Siempre en el contexto chileno.Los personajes reales, representados en las teleseries de este paìs son los menos interesados en que la èlite de actores nacionales les enseñe còmo hablar, còmo bailar o comportarse, ni mucho menos de què discutir en la mesa familiar. Quisiera que nuestros actores no fueran simplemente una manga de vagos. Es una pena tener que generalizar y meterlos a todos en el mismo saco, pero ya està bueno que dejen de creerse "la cremm de la cremme".Existe un grupúsculo intocable:¡Son los ùnicos que nunca quedan cesantes!.
Sì, porque por ùltimo hacen una teleserie acerca de la cesantìa. Aquì les va un consejo: olvìdense de representar la pobreza, la delincuencia o cualquier clase de conflictividad relativo a los sectores menos favorecidos si no lo han vivido en el propio pellejo.¡Manga de zànganos! Se lo viven de "carrete en carrete", ya sea aquì o en Europa, o en el paìs vecino.

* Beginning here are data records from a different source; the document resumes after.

(** * homebridge-philips-somneo: the accessory handler and the discovery platform

    A shallow embedding of [platformAccessory.ts] (class [SomneoAccessory])
    and [platform.ts] (class [SomneoPlatform]).

    The plugin is event driven: the host invokes characteristic handlers,
    timers fire, promises settle, SSDP responses arrive.  Every handler is
    modelled as a function from the object's state to its new state together
    with the list of effects it performs on the outside world, in program
    order.  Promise continuations ([.then] / [.catch]) are handlers of their
    own, run when the environment delivers the settlement. *)

From Stdlib Require Import List String Bool ZArith QArith Permutation.
Import ListNotations.
Open Scope string_scope.
Open Scope list_scope.

(** ** JavaScript values

    [response.data], [CharacteristicValue] and the parsed XML are untyped at
    run time.  Numbers are only ever stored and handed back, never computed
    with, so a rational stands for the double it denotes.  [JsError] is an
    [Error] object, as thrown or as a promise's rejection reason; [JsArray]
    is an array of values. *)
#[warnings="-register-all"]
Inductive JsValue : Type :=
| JsUndefined
| JsNull
| JsBool (b : bool)
| JsNumber (q : Q)
| JsString (s : string)
| JsError (message : string)
| JsArray (items : list JsValue).

(** Truthiness of a string, as used by [if (x)]: only the empty string is
    falsy. *)
Definition string_truthy (s : string) : bool := negb (s =? "").

(** Truthiness of a value: [undefined], [null], [false], [0] and the empty
    string are falsy; objects, arrays included (the empty one too), are
    truthy. *)
Definition js_truthy (v : JsValue) : bool :=
  match v with
  | JsUndefined | JsNull => false
  | JsBool b => b
  | JsNumber q => negb (Qeq_bool q 0)
  | JsString s => string_truthy s
  | JsError _ | JsArray _ => true
  end.

(** [Array.prototype.find]: the first element satisfying the predicate, or
    [undefined] (here [None]). *)
Definition array_find {A : Type} (p : A -> bool) (l : list A) : option A :=
  List.find p l.

(** [rinfo] of an SSDP response; only [address] is read by the plugin. *)
Record RemoteInfo : Type := mkRemoteInfo {
  address : string;
  family : string;
  port : Z
}.
Lemma md4_loop_ok p n : forall st,
  Spec.state_u32 st -> (n <= length p / 64)%nat ->
  Py.for_range n (md4_loop_body p) (Spec.buffers_of st)
  = Ok (Spec.buffers_of
          (fold_left Spec.compress (map (Spec.block_at p) (seq 0 n)) st)).
Proof.
  induction n as [|n IH]; intros st Hst Hn.
  - reflexivity.
  - rewrite for_range_succ, IH by (assumption || lia). cbn [bind].
    rewrite md4_loop_body_ok by (auto using fold_compress_u32 || lia).
    now rewrite seq_S, map_app, fold_left_app.
Qed.

Lemma struct_pack_4L_ok st :
  Spec.state_u32 st ->
  Py.struct_pack_4L (Spec.buffers_of st) = Ok (Spec.serialize st).
Proof.
  destruct st as [[[a b] c] d]. intros (Ha & Hb & Hc & Hd).
  unfold Py.struct_pack_4L, Spec.serialize, Spec.u32 in *.
  cbn [Spec.buffers_of length Nat.eqb forallb andb flat_map].
  unfold Py.fits_u32.
  repeat match goal with
    | |- context [?x <=? ?y] => destruct (Z.leb_spec x y); [|lia]
    end.
  cbn [andb]. now rewrite app_nil_r.
Qed.

Lemma final_state_u32 m : Spec.state_u32 (Spec.final_state m).
Proof. apply fold_compress_u32, init_state_u32. Qed.

(** The program computes the specification's digest, on every message. *)
Lemma md4_refines_spec m : md4 m = Ok (Spec.digest m).
Proof.
  unfold md4. rewrite padder_ok. cbn [bind].
  change (4 * block_size_words)%nat with 64%nat.
  change [0x67452301; 0xEFCDAB89; 0x98BADCFE; 0x10325476]
    with (Spec.buffers_of Spec.init_state).
  rewrite md4_loop_ok by (apply init_state_u32 || lia). cbn [bind].
  apply struct_pack_4L_ok, final_state_u32.
Qed.
Lemma statement_push_int (ds : string) :
  ds <> EmptyString -> all_chars is_ascii_digit ds = true ->
  statement ("push " ++ ds) = Some (NOpcode "push" (Some (VInt (py_int ds))), EmptyString).
Proof.
  intros Hne Hds. destruct ds as [|c r]; [done|].
  pose proof Hds as Hds'. simpl in Hds'. apply andb_prop in Hds' as [Hc _].
  apply (statement_PUSH _ _ EmptyString); [reflexivity|].
  apply (PUSH_arg _ _ _ (String c r)).
  { unfold literal. rewrite (token_some _ _ "push" (" " ++ String c r)%string);
      [|reflexivity].
    rewrite span_app; [reflexivity|reflexivity|]. simpl. now rewrite (digit_not_space c Hc). }
  apply palt_l. unfold NUMBER. rewrite palt_r.
  - unfold INTEGER. rewrite (pmap_some _ _ _ (String c r) EmptyString); [reflexivity|].
    unfold INTEGER_RE. now rewrite span_all.
  - unfold FLOAT, pmap, FLOAT_RE. now rewrite span_all.
Qed.

Lemma statement_push_float (d1 d2 : string) :
  d2 <> EmptyString -> all_chars is_ascii_digit d1 = true ->
  all_chars is_ascii_digit d2 = true ->
  statement ("push " ++ d1 ++ String "." d2) =
    Some (NOpcode "push" (Some (VFloat (py_float (d1 ++ String "." d2)))), EmptyString).
Proof.
  intros Hne H1 H2.
  assert (Hsp : stops_at is_space (d1 ++ String "." d2) = true).
  { destruct d1 as [|c d1]; [reflexivity|].
    rewrite str_app_cons. simpl in *. apply andb_prop in H1 as [Hc _].
    now rewrite (digit_not_space c Hc). }
  apply (statement_PUSH _ _ EmptyString); [reflexivity|].
  apply (PUSH_arg _ _ _ (d1 ++ String "." d2)).
  { unfold literal.
    rewrite (token_some _ _ "push" (" " ++ (d1 ++ String "." d2))%string); [|reflexivity].
    rewrite span_app; [reflexivity|reflexivity|exact Hsp]. }
  apply palt_l. unfold NUMBER. apply palt_l.
  unfold FLOAT. rewrite (pmap_some _ _ _ (d1 ++ String "." d2)%string EmptyString);
    [reflexivity|]. unfold FLOAT_RE.
  rewrite span_app by auto. simpl. rewrite (span_all _ d2 H2).
  destruct d2 as [|c d2]; [done|]. reflexivity.
Qed.

(** ** What the parser can produce *)

Lemma palt_inv {A} (p q : parser A) (s : string) x :
  palt p q s = Some x -> p s = Some x \/ q s = Some x.
Proof. unfold palt. destruct (p s); auto. Qed.

Lemma pmap_inv {A B} (f : A -> B) (p : parser A) (s : string) y r :
  pmap f p s = Some (y, r) -> exists x, p s = Some (x, r) /\ y = f x.
Proof.
  unfold pmap. destruct (p s) as [[x r']|] eqn:Hp; [|done]. intros [= <- ->]. eauto.
Qed.

Lemma pseq_inv {A B} (p : parser A) (q : parser B) (s : string) x y r' :
  pseq p q s = Some ((x, y), r') -> exists r, p s = Some (x, r) /\ q r = Some (y, r').
Proof.
  unfold pseq. destruct (p s) as [[x' r]|] eqn:Hp; [|done].
  destruct (q r) as [[y' r'']|] eqn:Hq; [|done]. intros [= -> -> ->]. eauto.
Qed.

Lemma literal_inv (w : string) (s : string) x r : literal w s = Some (x, r) -> x = w.
Proof.
  unfold literal, token, pskip_r. intros ([x' r0] & H & ->)%pmap_inv.
  apply pseq_inv in H as (r1 & H & _). unfold word_b in H. simpl.
  destruct (strip_prefix w s); [|done].
  destruct (word_boundary _ _); [|done]. congruence.
Qed.

Lemma rword_ok (p : parser string) (s : string) x r :
  rword p s = Some (x, r) -> raw_ok x.
Proof. unfold rword. intros (y & _ & ->)%pmap_inv. exact I. Qed.

Lemma rlist_literal_ok (p : parser string) (q : parser pyval) (s : string) x r :
  (forall s' o r', p s' = Some (o, r') -> is_branch o = false) ->
  rlist (pseq p q) s = Some (x, r) -> raw_ok x.
Proof.
  intros Hp. unfold rlist. intros ([o a] & H & ->)%pmap_inv.
  apply pseq_inv in H as (r1 & H & _). apply Hp in H. simpl. congruence.
Qed.

Lemma presult_inv {A B} (b : B) (p : parser A) (s : string) y r :
  presult b p s = Some (y, r) -> y = b.
Proof. unfold presult. now intros (x & _ & ->)%pmap_inv. Qed.

Lemma statement_ok (s : string) n r : statement s = Some (n, r) -> node_ok n.
Proof.
  unfold statement. intros [H|H]%palt_inv.
  - unfold LABEL in H. apply pmap_inv in H as (x & _ & ->). exact I.
  - unfold OPCODE in H. apply pmap_inv in H as (x & H & ->).
    assert (Hx : raw_ok x); [|destruct x; simpl in *; auto].
    unfold token, pskip_r in H. apply pmap_inv in H as ([x' w] & H & Hx).
    apply pseq_inv in H as (r1 & H & _). simpl in Hx. subst x'.
    unfold STACK_OP, BRANCH_OP in H.
    repeat match goal with
    | H : palt _ _ _ = Some _ |- _ => apply palt_inv in H as [H|H]
    end;
    try (eapply rword_ok; exact H).
    + (* PUSH *)
      unfold PUSH in H. eapply rlist_literal_ok; [|exact H].
      intros s' o r' Ho%literal_inv. now subst.
    + (* jmp / jif / call *)
      unfold rlist in H. apply pmap_inv in H as ([o a] & H & ->).
      apply pseq_inv in H as (r2 & _ & H). apply pmap_inv in H as (name & _ & ->).
      simpl. eauto.
    + (* store / load / gstore / gload *)
      eapply rlist_literal_ok; [|exact H].
      intros s' o r' Ho.
      repeat match goal with
      | H : palt _ _ _ = Some _ |- _ => apply palt_inv in H as [H|H]
      end; apply presult_inv in Ho; now subst.
Qed.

Para què hablar de las càbalas, ritos, hechizos màgicos y traiciones mutuas donde sòlo sobrevive el màs chacal.
Para què hablar de los personajes no Chilenos a los que hay que hacer figurar obligatoriamente para que el ciudadano se adapte al "proceso de globalizaciòn".¡Somos buenìsimos para eso!
Somos el reverso de la palabra xenofobia, habrìa que decir que padecemos de "xenofilia", ya que todo lo que suene a gringo nos gusta.
Y para què insistir sobre el tema si a los gobiernos no les compete en tanto no sea funcional al "staf" de turno.
Arturo Moya Grau a pasado a la historia, ya no vale la pena tanto trabajo. Ahora se les pregunta por telèfono a los teleconsumidores:¿Còmo va a querer el final?